Stromal cell‐derived factor‐1 downregulation contributes to neuroprotection mediated by CXC chemokine receptor 4 interactions after intracerebral hemorrhage in rats
Yu Wu, Zhuwei Zhang, Xiaoou Sun, Jing Wang, Haitao Shen, Xue Sun, Zhong Wang - Pharmacology (medical)
- Physiology (medical)
- Psychiatry and Mental health
- Pharmacology
Abstract
Aim
Stromal cell‐derived factor‐1 (SDF‐1) and CXC chemokine receptor 4 (CXCR4) have a substantial role in neuronal formation, differentiation, remodeling, and maturation and participate in multiple physiological and pathological events. In this study, we investigated the role of SDF‐1/CXCR4 in neural functional injury and neuroprotection after intracerebral hemorrhage (ICH).
Methods
Western blot, immunofluorescence and immunoprecipitation were used to detect SDF‐1/CXCR4 expression and combination respectively after ICH. TUNEL staining, Lactate dehydrogenase assay, Reactive oxygen species assay, and Enzyme‐linked immunosorbent assay to study neuronal damage; Brain water content to assay brain edema, Neurological scores to assess short‐term neurological deficits.

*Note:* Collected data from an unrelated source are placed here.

(** * mini-ast-parser: the scanner (Tokenizer.ts) and the recursive-descent
      parser (Parser), embedded and verified.

    Conventions of the embedding.
    - A JavaScript string is a [string]; [source[i]] is [String.get], which
      answers [None] where JavaScript answers [undefined].
    - A JavaScript number that holds an offset is a [number]: a natural
      number or [Infinity] (the parser's placeholder for an open span).
    - A [while] loop or a recursive method takes a [fuel] argument; [None]
      means the fuel ran out, never a result of the program.
    - A [throw] is the [Throw] outcome; a returned value is [Return]. *)

From stdpp Require Import base option list gmap.
From Stdlib Require Import Ascii String Arith Lia.

Local Open Scope string_scope.
Local Open Scope list_scope.

(** ** JavaScript values shared by both files *)

Inductive number : Set :=
  | Num (n : nat)
  | Infinity.

Inductive Exception : Set :=
  | Error (message : string)
  | TypeError.

Inductive Result (A : Type) : Type :=
  | Return (a : A)
  | Throw (e : Exception).
Arguments Return {A} a.
Arguments Throw {A} e.
(** C5.  For a priority other than [P1(Critical)] outside business hours the
    router returns [None] and leaves the state as it was: it probes nobody.
    For a ticket that reaches the router (its subject is a text and the
    arbiter returned) with such a priority the loop body then appends one
    record to [processed_tickets], the record of the
    ticket with the assignee [Pending] of id 0, and touches neither the
    errors nor the counter of the analyses.  Its only call is the update of
    a priority it adjusted: there is no probe and no analysis. *)
Theorem deferred_outside_hours (cfg : Config) :
  (forall prio (s : State W),
     prio <> "P1(Critical)" ->
     find_best_assignee cfg prio false s = (Ok None, s)) /\
  (forall ticket subject a l (s : State W),
     t_subject ticket = Some subject ->
     analyze_priority_and_environment cfg ticket = Ok a ->
     adjusted_priority a <> "P1(Critical)" ->
     exists l' s',
       process_ticket cfg false ticket (l, s) = (Ok tt, (l', s')) /\
       processed_tickets l' = processed_tickets l ++
         [ {| pt_ticket_id := t_id ticket;
              pt_subject := subject;
              pt_original_priority := original_priority a;
              pt_adjusted_priority := adjusted_priority a;
              pt_environment := environment a;
              pt_priority_downgraded := was_downgraded a;
              pt_assigned_to := {| ta_user_id := 0; ta_name := "Pending";
                                   ta_max_tickets := None |};
              pt_assignment_type := "OUTSIDE_HOURS";
              pt_reason := "Non-critical ticket outside business hours (9AM-9PM IST)";
              pt_ai_analysis := "Waiting for business hours";
              pt_ai_analysis_short := "Pending business hours";
              pt_redmine_url := REDMINE_BASE_URL cfg +:+ "/issues/"
                                +:+ Text.str_int (t_id ticket);
              pt_success := true;
              pt_error := None |} ] /\
       errors l' = errors l /\
       ollama_analyses l' = ollama_analyses l /\
       priority_adjustments l'
       = priority_adjustments l + (if was_downgraded a then 1 else 0) /\
       trace s' = trace s ++
         (if was_downgraded a
          then [EvPut (PutPriority (t_id ticket) (new_priority_id a) (environment a))]
          else [])).
Proof.
  split; [intros prio s Hp; now apply find_best_assignee_deferred|].
  intros ticket subject a l s Hs Ha Hp.
  rewrite process_ticket_run, (arbitrated_Ok cfg ticket subject a Hs Ha).
  unfold route_and_record.
  destruct (was_downgraded a) eqn:Ed.
  - destruct (add_priority_downgrade_note_returns (t_id ticket) (environment a)
                (new_priority_id a) s) as (ok & s0 & -> & Htrace).
    rewrite find_best_assignee_deferred by exact Hp.
    eexists _, s0. split; [reflexivity|].
    split; [cbn; unfold pending_ticket, redmine_url; now rewrite Ed|].
    cbn. repeat split. exact Htrace.
  - rewrite find_best_assignee_deferred by exact Hp.
    eexists _, s. split; [reflexivity|].
    split; [cbn; unfold pending_ticket, redmine_url; now rewrite Ed|].
    cbn. repeat split.
    + lia.
    + now rewrite app_nil_r.
Qed.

Pharmacological inhibition and genetic intervention of SDF‐1/CXCR4 signaling were also used in this study.
Results
ICH induced upregulation of SDF‐1/CXCR4 and increased their complex formation, whereas AMD3100 significantly reduced it. The levels of TNF‐α and IL‐1β were significantly reduced after AMD3100 treatment. Additionally, AMD3100 treatment can alleviate neurobehavioral dysfunction of ICH rats. Conversely, simultaneous SDF‐1/CXCR4 overexpression induced the opposite effect. Moreover, immunoprecipitation confirmed that SDF‐1/CXCR4 combined to initiate neurodamage effects.
Conclusion
This study indicated that inhibition of SDF‐1/CXCR4 complex formation can rescue the inflammatory response and alleviate neurobehavioral dysfunction after ICH. SDF‐1/CXCR4 may have applications as a therapeutic target after ICH.